For FM broadcasting (and the few remaining low-band TV stations), weather is the primary cause for changes in VHF propagation, along with some diurnal changes when the sky is mostly without cloud cover. These changes are most obvious during temperature inversions, such as in the late-night and early-morning hours when it is clear, allowing the ground and the air near it to cool more rapidly. This not only causes dew, frost, or fog, but also causes a slight "drag" on the bottom of the radio waves, bending the signals down such that they can follow the Earth's curvature over the normal radio horizon. The result is typically several stations being heard from another media market – usually a neighboring one, but sometimes ones from a few hundred kilometers (miles) away.  Ice storms are also the result of inversions, but these normally cause more scattered omnidirection propagation, resulting mainly in interference, often among weather radio stations. In late spring and early summer, a combination of other atmospheric factors can occasionally cause skips that duct high-power signals to places well over 1000 km (600 miles) away.

Non-broadcast signals are also affected. Mobile phone signals are in the UHF band, ranging from 700 to over 2600 MHz, a range which makes them even more prone to weather-induced propagation changes. In urban (and to some extent suburban) areas with a high population density, this is partly offset by the use of smaller cells, which use lower effective radiated power and beam tilt to reduce interference, and therefore increase frequency reuse and user capacity. However, since this would not be very cost-effective in more rural areas, these cells are larger and so more likely to cause interference over longer distances when propagation conditions allow.

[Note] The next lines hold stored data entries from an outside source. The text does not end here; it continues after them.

Definition wait_stable_phase (fuel : nat) : MM phase :=
  update (fun s => with_switches (beginning_flag s) true s);;
  wait_stable fuel (3 # 2) 0 0 0;;
  update (fun s => with_switches false (stop_sample_stat s) s);;
  best_size ← search fuel;
  stop ← stopped;
  if negb stop && Qltb best_size (5 # 100) then
    update (fun s => with_sleep (u64 (SLEEP_THRESHOLD s * 8)) s);;
    seconds ← read SLEEP_THRESHOLD;
    sleep_for true fuel seconds;;
    stop ← stopped;
    mret (if negb stop then WAIT_STABLE else CONSTRUCT best_size)
  else mret (CONSTRUCT best_size).

(** [req_latency_[i]]: the array has 16 elements. *)
Definition req_latency (i : nat) : MM Q :=
  check (i <? 16)%nat OutOfRange;; observe (fun t => req_tail t i).

(** The queue: visit the front, put it behind. *)
Fixpoint rotate (n : nat) (visit : nat -> MM unit) : MM unit :=
  match n with
  | O => mret tt
  | S n =>
      q ← read construct_container;
      match q with
      | [] => fails OutOfRange
      | i :: rest => visit i;; update (with_container (rest ++ [i]));; rotate n visit
      end
  end.

Definition construct_one (best_size : Q) (shard_id : nat) : MM unit :=
  (if double_is_equal best_size 1 then call (ConstructTier shard_id)
   else call (ConstructRatio shard_id best_size));;
  call (ResetCursor shard_id).

(** A shard that does not get faster by the threshold is thawed and stays in the
    queue, with a new baseline. *)
Fixpoint check_shards (n : nat) (baseline_metrics : gmap nat Q) : MM (gmap nat Q) :=
  match n with
  | O => mret baseline_metrics
  | S n =>
      q ← read construct_container;
      match q with
      | [] => fails OutOfRange
      | shard_id :: rest =>
          call (PrintStep shard_id);;
          performance ← req_latency shard_id;
          update (with_container rest);;
          match baseline_metrics !! shard_id with
          | None => fails OutOfRange
          | Some base =>
              if Qltb (base / (1 + FH_PERFORMANCE_THRESHOLD)) performance then
                update (with_container (rest ++ [shard_id]));;
                call (Deconstruct shard_id);;
                base ← req_latency shard_id;
                check_shards n (<[shard_id := base]> baseline_metrics)
              else check_shards n baseline_metrics
          end
      end
  end.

While this is generally transparent to the user thanks to the way that cellular networks handle cell-to-cell handoffs, when cross-border signals are involved, unexpected charges for international roaming may occur despite not having left the country at all. This often occurs between southern San Diego and northern Tijuana at the western end of the U.S./Mexico border, and between eastern Detroit and western  Windsor along the U.S./Canada border. Since signals can travel unobstructed over a body of water far larger than the Detroit River, and cool water temperatures also cause inversions in surface air, this "fringe roaming" sometimes occurs across the Great Lakes, and between islands in the Caribbean. Signals can skip from the Dominican Republic to a mountainside in Puerto Rico and vice versa, or between the U.S. and British Virgin Islands, among others. While unintended cross-border roaming is often automatically removed by mobile phone company billing systems, inter-island roaming is typically not.

Empirical models
A radio propagation model, also known as the radio wave propagation model or the radio frequency propagation model, is an empirical mathematical formulation for the characterization of radio wave propagation as a function of frequency, distance and other conditions. A single model is usually developed to predict the behavior of propagation for all similar links under similar constraints. Created with the goal of formalizing the way radio waves are propagated from one place to another, such models typically predict the path loss along a link or the effective coverage area of a transmitter.

As the path loss encountered along any radio link serves as the dominant factor for characterization of propagation for the link, radio propagation models typically focus on realization of the path loss with the auxiliary task of predicting the area of coverage for a transmitter or modeling the distribution of signals over different regions

Because each individual telecommunication link has to encounter different terrain, path, obstructions, atmospheric conditions and other phenomena, it is intractable to formulate the exact loss for all telecommunication systems in a single mathematical equation. As a result, different models exist for different types of radio links under different conditions. The models rely on computing the median path loss for a link under a certain probability that the considered conditions will occur.

Radio propagation models are empirical in nature, which means, they are developed based on large collections of data collected for the specific scenario. For any model, the collection of data has to be sufficiently large to provide enough likeliness (or enough scope) to all kind of situations that can happen in that specific scenario. Like all empirical models, radio propagation models do not point out the exact behavior of a link, rather, they predict the most likely behavior the link may exhibit under the specified conditions.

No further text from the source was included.